– Gâlkine, le professeur de géographie, a une dent contre moi, et croyez bien que je serai refusé aujourd’hui à l’examinte que je passe avec lui, – dit en se frottant nerveusement les mains, et tout en sueur, le receveur du bureau de poste de X…, Iéfime Zakhârytch Fènndrikov, homme à cheveux gris, barbu, pourvu d’une calvitie respectable et d’un ventre imposant. – Aussi sûr que Dieu est Dieu, je serai collé… Et Gâlkine est furieux contre moi, tout à fait pour des niaiseries, monsieur… Un jour, il arrive à mon guichet pour faire recommander une lettre, et se faufile à travers tout le public, voyez-vous, pour que je prenne sa lettre d’abord… Les autres après… Ça ne se fait pas !… On a beau appartenir à la classe instruite, il faut observer l’ordre et attendre son tour. Je lui en fis la convenable observation. « Attendez, lui dis-je, votre tour, monsieur. » Il devint rouge, et, depuis ce temps-là, il me poursuit comme Saül. À mon petit Iégôrouckha, il met des 1 et fait circuler en ville à mon adresse différents surnoms. Je passe une fois, monsieur, devant le cabaret Kôukhtine ; il se penche à la fenêtre, tenant une queue de billard, et crie, étant ivre, à travers toute la place : « Messieurs, voyez le timbre oblitéré qui arrive ! »

Pivomièdov, le professeur de langue russe, qui se trouvait avec Fènndrikov près de la porte de l’école de district et fumait avec condescendance une de ses cigarettes, leva les épaules et le rassura :

– Ne vous inquiétez pas. Il n’y a pas d’exemple que l’on ait fait sécher aux examens des gens dans votre cas ; c’est pour la forme !

Fènndrikov se rassura, mais pour peu de temps. Gâlkine, jeune homme à maigre petite barbe, qui semblait avoir été en partie arrachée, vêtu d’un frac bleu tout neuf et d’un pantalon de toile, traversa l’antichambre. Il regarda sévèrement Fènndrikov, et passa.

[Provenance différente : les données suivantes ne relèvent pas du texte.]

(** On a body that reports the end of its data on a read of its own,
    the chunk-by-chunk loop ends on the condition the body reports
    first and, when that is the end of the data, has handed over every
    byte. *)
Lemma drain_delivered cs (Hcs : 0 < cs) :
  forall fuel p ce cl acc bf,
    weight p < fuel ->
    eofAlone p ->
    exists out s',
      drain fuel acc (mkAudioStream (Some (mkResponse (Some (mkBody p ce cl)))) bf cs None false)
        = Some (acc ++ out, s') /\
      err s' = (if is_EOF (snd (delivered p)) then None else Some (snd (delivered p))) /\
      closed s' = is_EOF (snd (delivered p)) /\
      (is_EOF (snd (delivered p)) = true -> out = fst (delivered p)).
Proof.
  induction fuel as [|fuel IH]; intros p ce cl acc bf Hw Halone; [lia|].
  cbn [drain]. unfold Next. cbn [closed err isSome orb body resp Body chunkSize].
  unfold Body_Read. cbn [pending closeErr closes].
  destruct p as [|[d c] rest].
  - cbn. exists [], (mkAudioStream (Some (mkResponse (Some (mkBody [] ce cl))))
                       (filled cs []) cs None true).
    rewrite app_nil_r. repeat split.
  - cbn [weight] in Hw. inversion Halone as [|a l Ha Hrest]; subst. cbn [fst snd] in Ha.
    destruct (Nat.leb_spec (length d) cs) as [Hle|Hgt].
    + destruct c as [e|].
      * cbn [delivered fst snd]. destruct (is_EOF e) eqn:He.
        -- eexists [], _. rewrite app_nil_r. repeat split.
           intros _. symmetry. apply Ha. f_equal. now apply is_EOF_true.
        -- eexists [], _. rewrite app_nil_r. repeat split. discriminate.
      * cbn [Bytes buf].
        destruct (IH rest ce cl (acc ++ d) d) as (out & s' & Hd & He & Hc & Ho); [lia|auto|].
        exists (d ++ out), s'. rewrite Hd. cbn [delivered].
        destruct (delivered rest) as [x e]. cbn [fst snd] in *.
        rewrite app_assoc. repeat split; auto. intros H. now rewrite Ho.
    + cbn [Bytes buf].
      destruct (IH ((skipn cs d, c) :: rest) ce cl (acc ++ firstn cs d) (firstn cs d))
        as (out & s' & Hd & He & Hc & Ho).
      { cbn [weight]. rewrite length_skipn. lia. }
      { constructor; [|exact Hrest]. cbn [fst snd]. intros H.
        rewrite (Ha H) in Hgt. cbn in Hgt. lia. }
      exists (firstn cs d ++ out), s'. rewrite Hd. cbn [delivered] in *.
      destruct c as [e|].
      * cbn [fst snd] in *. rewrite app_assoc. repeat split; auto.
        intros H. rewrite (Ho H). apply firstn_skipn.
      * destruct (delivered rest) as [x e]. cbn [fst snd] in *.
        rewrite app_assoc. repeat split; auto.
        intros H. rewrite (Ho H). now rewrite app_assoc, firstn_skipn.
Qed.

(** On such a body [Collect] returns what the chunk-by-chunk loop hands
    over, or the error the loop stops with, and leaves the stream
    closed. *)
Lemma Collect_agrees_with_drain r cs bf :
  0 < cs -> eofAlone (pending r) ->
  let s := mkAudioStream (Some (mkResponse (Some r))) bf cs None false in
  exists out s1 res s2,
    drain (S (weight (pending r))) [] s = Some (out, s1) /\
    Collect s = Some (res, s2) /\
    snd res = Err s1 /\
    (Err s1 = None -> fst res = out) /\
    closed s2 = true.
Proof.
  intros Hcs Halone s. destruct r as [p ce cl]. cbn [pending] in *.
  destruct (drain_delivered cs Hcs (S (weight p)) p ce cl [] bf)
    as (out & s1 & Hd & He & _ & Ho); [lia|exact Halone|].
  destruct (Collect s) as [[res s2]|] eqn:Hcol.
  2:{ unfold Collect, s in Hcol. cbn [body resp Body] in Hcol.
      destruct (io_Copy (mkBody p ce cl)) as [[d c] r']. destruct c; discriminate. }
  exists out, s1, res, s2.
  split; [exact Hd|]. split; [reflexivity|].
  pose proof (Collect_closed _ _ _ Hcol) as Hcl.
  unfold Collect, s in Hcol. cbn [body resp Body] in Hcol.
  pose proof (io_Copy_delivered (mkBody p ce cl)) as Hio. cbn [pending] in Hio.
  destruct (io_Copy (mkBody p ce cl)) as [[d c] r']. cbn [fst] in Hio.
  injection Hio as Hd' Hc'. unfold Err. rewrite He.
  destruct (is_EOF (snd (delivered p))) eqn:Heof; subst c.
  - injection Hcol as <- _. cbn. repeat split; auto.
    intros _. rewrite Hd'. symmetry. now apply Ho.
  - injection Hcol as <- _. cbn. repeat split; auto. discriminate.
Qed.
(** C6: the eight bytes of a tag, read as (size:16, type:16, payload:32),
    are classified small when size and type are both non-zero and large
    otherwise; [size=4][type=6] is small, the large tag [type=9][size=8] is
    large. *)
Theorem tag_classification (b0 b1 b2 b3 b4 b5 b6 b7 : byte) :
  let e := element_of_tag [b0; b1; b2; b3; b4; b5; b6; b7] in
  (matfile_is_small e = 1 <->
     le_bytes [b0; b1] <> 0 /\ le_bytes [b2; b3] <> 0)
  /\ (matfile_is_large e = 1 <->
        ~ (le_bytes [b0; b1] <> 0 /\ le_bytes [b2; b3] <> 0))
  /\ matfile_is_small
       (element_of_tag [x04; x00; x06; x00; b4; b5; b6; b7]) = 1
  /\ matfile_is_large
       (element_of_tag [x09; x00; x00; x00; x08; x00; x00; x00]) = 1.
Proof.
  cbv zeta.
  assert (matfile_is_small (element_of_tag [b0; b1; b2; b3; b4; b5; b6; b7])
          = Z.b2z (IS_SMALL (le_bytes [b0; b1]) (le_bytes [b2; b3]))) as Hsmall.
  { destruct (small_fields b0 b1 b2 b3 b4 b5 b6 b7) as (Hs & Ht & _).
    cbv zeta in Hs, Ht. unfold matfile_is_small. now rewrite Hs, Ht. }
  rewrite is_large_is_small, Hsmall.
  pose proof (IS_SMALL_spec (le_bytes [b0; b1]) (le_bytes [b2; b3])) as Hspec.
  split; [|split; [|split]].
  - destruct (IS_SMALL (le_bytes [b0; b1]) (le_bytes [b2; b3])); cbn [Z.b2z].
    + split; [intros _; apply Hspec; reflexivity | reflexivity].
    + split; [discriminate | intros H; apply Hspec in H; discriminate].
  - destruct (IS_SMALL (le_bytes [b0; b1]) (le_bytes [b2; b3])); cbn [Z.b2z].
    + split; [discriminate | intros H; exfalso; apply H, Hspec; reflexivity].
    + split; [intros _ H; apply Hspec in H; discriminate | reflexivity].
  - reflexivity.
  - reflexivity.
Qed.

(** ** The tape *)

Lemma zlength_nonneg {A : Type} (l : list A) : 0 <= zlength l.
Proof. unfold zlength. lia. Qed.

Lemma zlength_realloc (b : block) (n : Z) :
  0 <= n -> zlength (realloc b n) = n.
Proof.
  intros Hn. unfold zlength, realloc.
  rewrite length_app, length_firstn, repeat_length. lia.
Qed.

Lemma zlength_malloc (n : Z) : 0 <= n -> zlength (malloc n) = n.
Proof.
  intros Hn. unfold zlength, malloc. rewrite repeat_length. lia.
Qed.

Lemma tape_pop_capacity (t : Tape.tape_t) (n : Z) :
  Tape.max_length (Tape.tape_pop t n) = Tape.max_length t
  /\ Tape.elems (Tape.tape_pop t n) = Tape.elems t.
Proof.
  unfold Tape.tape_pop. destruct (Tape.cur_length t >? n); split; reflexivity.
Qed.
(** * The jumping task: a shallow embedding of [gym_jumping_task.envs]

    The development follows the three modules of the package:
    [jumping_task] (class [JumpTaskEnv]), [jumping_colors_task]
    (class [JumpTaskEnvWithColors]) and [jumping_coordinates_task]
    (class [JumpTaskEnvWithCoordinates]).

    Conventions.
    - Positions, speeds, sizes and rewards are Python integers (every
      default of the constructor and every [argparse] option is an [int]);
      they are values of [Z].  The float literal [0.] returned when the step
      budget is exhausted is the integer [0].
    - An environment object is the record [Env] of its attributes; a method
      is a computation in the monad [M], which threads the object and can
      raise.  A state reached by a raising call is kept in the result, as
      Python keeps the attributes assigned before the [raise].
    - [self.rewards] and the [info] dictionary returned by [step] are
      finite maps with string keys; a missing key raises [KeyError].
    - A method that a subclass overrides is called through [self]; the
      methods of [JumpTaskEnv] take the methods of [self] they call as
      arguments, and each class instantiates them.
    - The [while] loop of [step] takes fuel; [OutOfFuel] is not a Python
      outcome, and the theorems that need a result show that enough fuel
      exists.
    - Rendering with pygame ([render], [rendering], [zoom], [slow_motion])
      only draws; it is left out.  The raster observations are kept as the
      list of slice assignments that paint them; building one fails as numpy
      does: [ValueError] from [np.zeros] for a negative dimension,
      [IndexError] from an assignment with an integer subscript outside its
      axis. *)

From Stdlib Require Import ZArith Bool List Lia.
From stdpp Require Import base option gmap strings list fin_maps.

Local Open Scope Z_scope.

(** ** Constants of [jumping_task.py] *)

Definition JUMP_HEIGHT : Z := 15.
Definition JUMP_VERTICAL_SPEED : Z := 1.
Definition JUMP_HORIZONTAL_SPEED : Z := 1.

Definition OBSTACLE_1 : Z := 20.
Definition OBSTACLE_2 : Z := 55.
Definition ALLOWED_OBSTACLE_X : list Z := [20; 30; 40].
Definition ALLOWED_OBSTACLE_Y : list Z := [10; 20].
Definition LEFT : Z := 14.
Definition RIGHT : Z := 48.
Definition DOWN : Z := 0.
Definition UP : Z := 41.

(** ** Data *)

(** The second component of [self.jumping]: the strings ["up"] and
    ["down"]; [None] is Python's [None]. *)
Inductive direction : Set := up | down.

(** [class COLORS(enum.Enum)] with its values. *)
Inductive COLORS : Set := RED | GREEN.

Definition COLORS_value (c : COLORS) : Z :=
  match c with RED => 0 | GREEN => 1 end.

(** numpy element types that occur: [np.float32], and the default types
    numpy gives to an array built from Python integers or floats. *)
Inductive DType : Set := float32 | float64 | int_.

(** The float literals written into the rasters. *)
Inductive intensity : Set := F0_0 | F0_5 | F1_0.

Definition GREYSCALE_WHITE := F1_0.
Definition GREYSCALE_GREY := F0_5.
Definition RGB_WHITE := F1_0.

(** One subscript of an assignment [obs[a:b, j, :] = c]. *)
Inductive subscript : Set :=
| Slice (start stop : Z)
| At (i : Z)
| Whole.

Record assignment : Set := Assign { target : list subscript; value : intensity }.

(** The views applied to the painted array before it is returned:
    [.T], [np.transpose(obs, axes)], [[::-1]]. *)
Inductive view : Set := Transpose (axes : list nat) | Reversed.

Inductive contents : Set :=
| Painted (zeros_shape : list Z) (paint : list assignment) (views : list view)
| Values (v : list Z).

Record ndarray : Set := { array_shape : list Z; array_dtype : DType; array_data : contents }.

(** [np.array] of a list of Python integers. *)
Definition np_array (v : list Z) : ndarray :=
  {| array_shape := [Z.of_nat (length v)]; array_dtype := int_; array_data := Values v |}.

(** [gym.spaces.Box]: bounds are a scalar or an array; without [shape] the
    shape is that of [low], without [dtype] gym takes [np.float32]. *)
Inductive bound : Set := Scalar (v : Z) | Bounds (v : list Z).

Record Box : Set := { low : bound; high : bound; shape : list Z; dtype : DType }.

Definition spaces_Box (low high : bound) (shape : option (list Z)) (dtype : option DType) : Box :=
  {| low := low; high := high;
     shape := match shape, low with
              | Some sh, _ => sh
              | None, Bounds v => [Z.of_nat (length v)]
              | None, Scalar _ => []
              end;
     dtype := default float32 dtype |}.

(** The seeded generator [self.np_random]: the sequence of raw draws it will
    produce and the number of draws consumed so far. *)
Record RandomState : Type := { draws : nat -> nat; cursor : nat }.

(** ** The environment object *)

Record Env : Type := {
  np_random : RandomState;
  rewards : gmap string Z;
  scr_w : Z;
  scr_h : Z;
  state_shape : list Z;
  legal_actions : list Z;
  nb_actions : Z;
  agent_speed : Z;
  agent_current_speed : Z;
  jumping : bool * option direction;
  agent_init_pos : Z;
  agent_size : Z * Z;
  obstacle_size : Z * Z;
  step_id : Z;
  max_number_of_steps : Z;
  finish_jump : bool;
  min_x_position : Z;
  max_x_position : Z;
  min_y_position : Z;
  max_y_position : Z;
  observation_space : Box;
  action_space : Z;
  agent_pos_x : Z;
  agent_pos_y : Z;
  done : bool;
  floor_height : Z;
  two_obstacles : bool;
  obstacle_position : Z;
  (* attributes of JumpTaskEnvWithColors only *)
  _obstacle_color : COLORS;
  _already_collided : bool
}.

Ensuite le bruit filtra que l’inspecteur arrivait. Fènndrikov se sentit devenir froid et se mit à attendre avec les transes bien connues des inculpés et des gens qui passent leurs premiers examens. Le surveillant en titre de l’école, Khâmov, se précipita au-devant de l’inspecteur. Derrière lui se lança le professeur d’histoire sainte, Zmiéjâlov, en calotte, avec sa croix pastorale. D’autres professeurs se hâtèrent aussi. L’inspecteur primaire Akhâkhov dit à haute voix bonjour à tout le monde, grommela contre la poussière de la rue, et pénétra dans l’école.

Cinq minutes après les examens commencèrent.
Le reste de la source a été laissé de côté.